DATASET:
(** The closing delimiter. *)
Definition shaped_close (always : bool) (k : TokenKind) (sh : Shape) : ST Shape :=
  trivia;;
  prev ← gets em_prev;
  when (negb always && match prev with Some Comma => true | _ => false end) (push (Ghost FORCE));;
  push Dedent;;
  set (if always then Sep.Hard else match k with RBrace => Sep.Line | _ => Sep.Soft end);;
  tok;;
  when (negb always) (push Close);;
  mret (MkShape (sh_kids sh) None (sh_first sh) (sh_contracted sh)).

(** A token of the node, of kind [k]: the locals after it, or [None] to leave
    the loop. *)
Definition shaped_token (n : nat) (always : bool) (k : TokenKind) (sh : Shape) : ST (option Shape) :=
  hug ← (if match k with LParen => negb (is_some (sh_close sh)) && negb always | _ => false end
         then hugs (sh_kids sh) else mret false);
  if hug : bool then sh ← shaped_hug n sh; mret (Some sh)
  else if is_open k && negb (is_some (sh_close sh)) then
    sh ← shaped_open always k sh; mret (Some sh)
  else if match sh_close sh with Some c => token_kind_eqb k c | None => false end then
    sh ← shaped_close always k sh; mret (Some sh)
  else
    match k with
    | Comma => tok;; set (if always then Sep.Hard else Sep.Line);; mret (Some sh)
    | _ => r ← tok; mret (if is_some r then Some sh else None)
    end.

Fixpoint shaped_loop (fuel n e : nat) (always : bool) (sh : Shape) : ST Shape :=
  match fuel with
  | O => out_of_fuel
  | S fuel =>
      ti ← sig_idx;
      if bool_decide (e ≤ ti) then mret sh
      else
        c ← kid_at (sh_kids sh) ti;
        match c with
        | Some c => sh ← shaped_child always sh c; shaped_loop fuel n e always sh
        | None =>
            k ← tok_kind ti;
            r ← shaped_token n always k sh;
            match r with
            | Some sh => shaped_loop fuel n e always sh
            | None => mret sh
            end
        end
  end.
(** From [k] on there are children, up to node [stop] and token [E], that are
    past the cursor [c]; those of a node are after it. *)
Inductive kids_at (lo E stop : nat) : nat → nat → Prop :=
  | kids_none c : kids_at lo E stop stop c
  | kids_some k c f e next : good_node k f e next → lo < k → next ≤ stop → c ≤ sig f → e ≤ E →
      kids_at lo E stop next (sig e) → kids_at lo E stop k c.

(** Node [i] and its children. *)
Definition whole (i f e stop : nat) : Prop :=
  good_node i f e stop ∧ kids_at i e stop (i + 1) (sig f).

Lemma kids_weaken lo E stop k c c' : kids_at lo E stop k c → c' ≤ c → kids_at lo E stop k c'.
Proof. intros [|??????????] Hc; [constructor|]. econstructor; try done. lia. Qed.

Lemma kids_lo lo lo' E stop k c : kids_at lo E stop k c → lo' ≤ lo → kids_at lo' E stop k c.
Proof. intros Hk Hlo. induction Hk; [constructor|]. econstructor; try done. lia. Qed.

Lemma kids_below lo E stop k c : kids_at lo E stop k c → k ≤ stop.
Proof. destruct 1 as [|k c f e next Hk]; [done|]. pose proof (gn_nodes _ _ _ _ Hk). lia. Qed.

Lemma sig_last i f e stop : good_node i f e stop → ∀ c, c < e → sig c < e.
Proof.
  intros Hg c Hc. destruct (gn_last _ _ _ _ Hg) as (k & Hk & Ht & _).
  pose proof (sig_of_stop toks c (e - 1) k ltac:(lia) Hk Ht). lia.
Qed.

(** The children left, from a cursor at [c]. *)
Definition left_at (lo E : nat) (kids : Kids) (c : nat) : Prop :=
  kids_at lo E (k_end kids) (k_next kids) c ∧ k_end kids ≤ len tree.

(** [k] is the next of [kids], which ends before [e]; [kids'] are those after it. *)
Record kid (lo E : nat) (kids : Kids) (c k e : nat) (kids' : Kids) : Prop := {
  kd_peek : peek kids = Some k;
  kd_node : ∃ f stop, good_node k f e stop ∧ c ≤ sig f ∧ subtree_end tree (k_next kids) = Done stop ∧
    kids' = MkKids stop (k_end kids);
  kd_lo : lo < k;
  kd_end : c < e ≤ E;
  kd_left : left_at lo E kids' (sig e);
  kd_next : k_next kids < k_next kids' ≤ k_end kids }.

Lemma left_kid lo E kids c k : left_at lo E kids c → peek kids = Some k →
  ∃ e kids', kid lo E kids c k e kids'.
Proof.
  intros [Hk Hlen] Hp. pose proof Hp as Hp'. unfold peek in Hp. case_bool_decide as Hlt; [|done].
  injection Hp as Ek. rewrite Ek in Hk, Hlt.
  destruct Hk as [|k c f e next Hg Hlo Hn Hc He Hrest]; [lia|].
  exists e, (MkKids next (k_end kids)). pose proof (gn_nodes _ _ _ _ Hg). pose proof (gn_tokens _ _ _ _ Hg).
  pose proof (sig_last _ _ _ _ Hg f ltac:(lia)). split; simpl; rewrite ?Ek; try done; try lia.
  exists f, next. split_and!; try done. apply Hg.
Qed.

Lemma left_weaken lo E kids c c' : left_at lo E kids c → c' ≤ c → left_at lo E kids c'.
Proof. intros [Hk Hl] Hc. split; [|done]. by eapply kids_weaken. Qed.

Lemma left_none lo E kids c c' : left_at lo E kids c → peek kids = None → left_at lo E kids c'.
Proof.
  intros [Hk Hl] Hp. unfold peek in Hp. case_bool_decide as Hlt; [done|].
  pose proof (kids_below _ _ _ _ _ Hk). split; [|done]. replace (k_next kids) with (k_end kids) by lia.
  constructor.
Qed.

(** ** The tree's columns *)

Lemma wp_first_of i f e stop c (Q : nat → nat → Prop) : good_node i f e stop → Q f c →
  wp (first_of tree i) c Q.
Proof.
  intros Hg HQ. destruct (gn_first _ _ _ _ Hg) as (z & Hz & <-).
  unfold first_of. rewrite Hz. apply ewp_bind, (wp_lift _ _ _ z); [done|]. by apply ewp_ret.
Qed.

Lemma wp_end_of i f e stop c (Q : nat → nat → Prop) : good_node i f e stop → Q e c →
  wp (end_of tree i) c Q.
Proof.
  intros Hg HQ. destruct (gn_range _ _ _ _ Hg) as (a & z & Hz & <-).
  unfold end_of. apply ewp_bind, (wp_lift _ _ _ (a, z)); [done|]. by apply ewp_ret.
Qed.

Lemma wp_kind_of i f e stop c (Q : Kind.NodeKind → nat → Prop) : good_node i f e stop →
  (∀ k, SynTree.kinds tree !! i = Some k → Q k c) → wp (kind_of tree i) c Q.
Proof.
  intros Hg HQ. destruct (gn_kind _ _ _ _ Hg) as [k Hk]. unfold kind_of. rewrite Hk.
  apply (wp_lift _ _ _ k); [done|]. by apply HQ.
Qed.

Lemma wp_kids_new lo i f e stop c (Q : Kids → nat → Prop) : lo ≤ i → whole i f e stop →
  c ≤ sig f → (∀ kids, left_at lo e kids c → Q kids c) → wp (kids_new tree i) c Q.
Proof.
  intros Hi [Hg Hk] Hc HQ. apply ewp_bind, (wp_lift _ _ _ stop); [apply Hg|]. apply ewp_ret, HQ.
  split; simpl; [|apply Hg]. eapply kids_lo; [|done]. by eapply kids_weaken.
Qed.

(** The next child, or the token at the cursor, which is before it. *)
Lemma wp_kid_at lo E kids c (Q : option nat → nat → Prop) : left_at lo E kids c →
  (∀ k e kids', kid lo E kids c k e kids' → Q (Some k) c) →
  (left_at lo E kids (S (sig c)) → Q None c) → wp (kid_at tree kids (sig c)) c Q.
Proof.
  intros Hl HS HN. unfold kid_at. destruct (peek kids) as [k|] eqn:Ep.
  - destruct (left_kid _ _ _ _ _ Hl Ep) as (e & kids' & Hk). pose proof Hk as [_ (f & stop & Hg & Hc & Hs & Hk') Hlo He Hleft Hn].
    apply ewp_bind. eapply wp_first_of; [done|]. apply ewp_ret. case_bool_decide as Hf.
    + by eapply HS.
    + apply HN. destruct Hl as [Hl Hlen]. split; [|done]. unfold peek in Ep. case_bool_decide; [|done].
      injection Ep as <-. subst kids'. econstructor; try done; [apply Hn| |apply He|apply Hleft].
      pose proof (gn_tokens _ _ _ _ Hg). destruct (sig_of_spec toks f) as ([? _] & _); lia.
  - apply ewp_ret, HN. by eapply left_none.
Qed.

TASK DETAILS:
Proceeding from the line containing "Lemma wp_first_of i" through the line containing "intros Hg HQ. destruct (gn_range", transcribe the lines above exactly, both end lines included.

RESPONSE AREA:
Lemma wp_first_of i f e stop c (Q : nat → nat → Prop) : good_node i f e stop → Q f c →
  wp (first_of tree i) c Q.
Proof.
  intros Hg HQ. destruct (gn_first _ _ _ _ Hg) as (z & Hz & <-).
  unfold first_of. rewrite Hz. apply ewp_bind, (wp_lift _ _ _ z); [done|]. by apply ewp_ret.
Qed.

Lemma wp_end_of i f e stop c (Q : nat → nat → Prop) : good_node i f e stop → Q e c →
  wp (end_of tree i) c Q.
Proof.
  intros Hg HQ. destruct (gn_range _ _ _ _ Hg) as (a & z & Hz & <-).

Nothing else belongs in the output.